The current simulation did not actually produce a substantial change in firing rates of the place cells considering that the non-spatial context of the situation was assumed to be identical between the circular enclosure and the change to the square enclosure. Despite the adaptation of memories from the circular enclosure to the novel square enclosure, there were some changes. More specifically, 12 of the 14 interior place cells remained in their same positions. However, two of the previously interior place cells moved to the exterior (the cyan and pink tails) and, correspondingly, two of the previously exterior place cells moved to the interior, filling the now vacant memory locations (red and blue tails, which actually took the shorter path wrap-around direction, rather than the long paths shown in the figure). In addition, one new memory was formed (the encircled yellow dot). Another important aspect of this partial remapping is the set of subtle changes in the exterior place cells to accommodate the square shape.

Using the same parameters and same situation of recording in a familiar enclosure before a change to a novel enclosure placed in the same global context and containing the same non-spatial attribute, Appendix Figure 4 shows a simulation that is more accurately be described as global remapping (Geva-Sagiv et al., 2016; O’keefe & Nadel, 1979). In this case, the familiar enclosure was a rectangle that was only 25% as tall as the square. As seen in Appendix Figure 4A, the exterior place cells conformed to the shape of the rectangle. When moved to the square enclosure (Appendix Figure 4B), this gave the animal access to previously unexplored regions within the global context (the regions above the North wall of the rectangular enclosure and below the South wall of the rectangular enclosure). As a result of learning and consolidation for these previously unexplored regions, the exterior place cells above and below the remembered enclosure were pushed a substantial distance to accommodate the larger square shape. Furthermore, 4 new interior memories were created (as well as one new exterior memory) and some of the interior memories changed from one interior position to a different interior position. By the end of the recording in the novel square enclosure, the memories formed into a 6-layer face-centered head direction grid module, demonstrating that even with global remapping, memories from other enclosures can be adapted to provide a rapid understanding of a novel enclosure. However, in this case, this occurred in combination with a greater degree of new memory formation and more radical changes in the positions of place cells than the remapping that occurred with the change from a circular enclosure to a square enclosure.

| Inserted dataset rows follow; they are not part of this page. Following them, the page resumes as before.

Lemma load_paths_run (env : Env) (paths : list string) :
  forall (breached : gset string) (st : St),
  exists st',
    load_paths paths breached env st = (st', corpus_from env paths breached)
    /\ outbound (trace st') = outbound (trace st)
    /\ drawn st' = drawn st.
Proof.
  induction paths as [|path rest IH]; intros breached st; simpl.
  - exists st. auto.
  - unfold mbind, M_bind, path_exists, read_text.
    destruct (file_exists env path) as [[|]|e]; simpl.
    + destruct (file_text env path) as [text|e].
      * destruct (IH (breached ∪ list_to_set (file_entries text))
                     (log (ReadText path) (log (PathExists path) st)))
          as (st' & Hrun & Hout & Hdrawn).
        exists st'. rewrite Hrun. split; [reflexivity|]. split.
        -- rewrite Hout, !outbound_log. simpl. rewrite !app_nil_r. reflexivity.
        -- rewrite Hdrawn. reflexivity.
      * eexists. split; [reflexivity|]. split; [|reflexivity].
        rewrite !outbound_log. simpl. rewrite !app_nil_r. reflexivity.
    + destruct (IH breached (log (PathExists path) st)) as (st' & Hrun & Hout & Hdrawn).
      exists st'. rewrite Hrun. split; [reflexivity|]. split.
      * rewrite Hout, outbound_log. simpl. rewrite app_nil_r. reflexivity.
      * rewrite Hdrawn. reflexivity.
    + eexists. split; [reflexivity|]. split; [|reflexivity].
      rewrite outbound_log. simpl. rewrite app_nil_r. reflexivity.
Qed.

Lemma load_breached_passwords_run (env : Env) (st : St) :
  exists st',
    _load_breached_passwords env st = (st', load_value env)
    /\ outbound (trace st') = outbound (trace st)
    /\ drawn st' = drawn st.
Proof. apply load_paths_run. Qed.

Lemma secrets_choice_char_run (seq : string) (env : Env) (st : St) :
  exists st' c,
    secrets_choice_char seq env st = (st', Ok c)
    /\ outbound (trace st') = outbound (trace st).
Proof.
  unfold secrets_choice_char, mbind, M_bind, secrets_choice, mret, M_ret.
  eexists _, _. split; [reflexivity|].
  simpl. unfold append. rewrite outbound_app. simpl. apply app_nil_r.
Qed.

Lemma suggestion_loop_run (env : Env) (count : nat) :
  forall (acc : list string) (st : St),
  exists st' l,
    suggestion_loop count acc env st = (st', Ok l)
    /\ outbound (trace st') = outbound (trace st).
Proof.
  induction count as [|count IH]; intros acc st; simpl.
  - exists st, acc. split; reflexivity.
  - unfold mbind, M_bind at 1. unfold secrets_choice at 1. simpl.
    set (st1 := {| trace := _; drawn := _ |}).
    unfold mbind, M_bind at 1.
    destruct (secrets_choice_char digits env st1) as [st2 r2] eqn:E2.
    destruct (secrets_choice_char_run digits env st1) as (? & d1 & H2 & O2).
    rewrite E2 in H2. injection H2 as <- ->.
    unfold mbind, M_bind at 1.
    destruct (secrets_choice_char_run digits env st2) as (st3 & d2 & H3 & O3).
    rewrite H3.
    unfold mbind, M_bind at 1.
    destruct (secrets_choice_char_run "!@#$%" env st3) as (st4 & sy & H4 & O4).
    rewrite H4.
    unfold mbind, M_bind at 1.
    destruct (secrets_choice_char_run ascii_letters env st4) as (st5 & le & H5 & O5).
    rewrite H5.
    destruct (IH (append acc (capitalize
                (nth (entropy env (drawn st) mod 7)
                   ["orbit"; "cobalt"; "harbor"; "falcon"; "ember"; "sage"; "vivid"] "")
                ++ sy ++ (d1 ++ d2) ++ le)) st5) as (st6 & l & H6 & O6).
    exists st6, l. split.
    + exact H6.
    + rewrite O6, O5, O4, O3, O2. subst st1. simpl. unfold append.
      rewrite outbound_app. simpl. apply app_nil_r.
Qed.

Lemma generate_suggestions_run (password : string) (count : nat) (env : Env) (st : St) :
  exists st' l,
    _generate_suggestions password count env st = (st', Ok l)
    /\ outbound (trace st') = outbound (trace st).
Proof.
  unfold _generate_suggestions, mbind, M_bind.
  destruct (suggestion_loop_run env count [] st) as (st' & l & Hrun & Hout).
  rewrite Hrun. eexists _, _. split; [reflexivity | exact Hout].
Qed.

Lemma hibp_lookup_run (password : string) (timeout : float) (env : Env) (st : St) :
  _hibp_lookup password timeout env st
  = (log (HttpGet (range_request (hash_prefix password)) timeout) st,
     lookup_value password timeout env).
Proof.
  unfold _hibp_lookup, lookup_value, try_except, mbind, M_bind, urlopen_read.
  fold (sha1_upper password). fold (hash_prefix password). fold (hash_suffix password).
  fold (range_request (hash_prefix password)).
  destruct (urlopen env (range_request (hash_prefix password)) timeout) as [body|e].
  - reflexivity.
  - destruct (existsb (isinstance e) [URLError_; HTTPError_]); reflexivity.
Qed.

Simulation results for a familiar rectangular enclosure followed by a change to a square enclosure placed in the same context, containing the same non-spatial attribute. (A) As with the narrow passage in Appendix Figure 2, the familiar rectangular enclosure was too narrow to produce a highly regular hexagonal grid. (B) In switching to the much larger square enclosure, most place cells changed their locations (global remapping) and 5 new memories were formed. Despite the considerable disruption in the place fields, the memories from the rectangular enclosure allowed for the rapid establishment of the hexagonal grid, including head direction conjunctive grid cells (see Appendix Figure 3 caption for additional information).

Finally, one notable behavior of the border cells in Appendix Figure 4 is that East/West border cells appeared to elongate their responses when the East and West borders were elongated to create the novel square enclosure. Exactly this result has been reported in the literature (Solstad et al., 2008), and in the model it occurs because the border cells are more accurately described as an allocentric playing field in which different enclosures can be represented, with a tendency for the playing field to align with borders. In other words, the border cells define a toroidal space (a donut) on which knowledge for the enclosure can be created (e.g., placing memory “sprinkles” on the donut in the shape of the enclosure).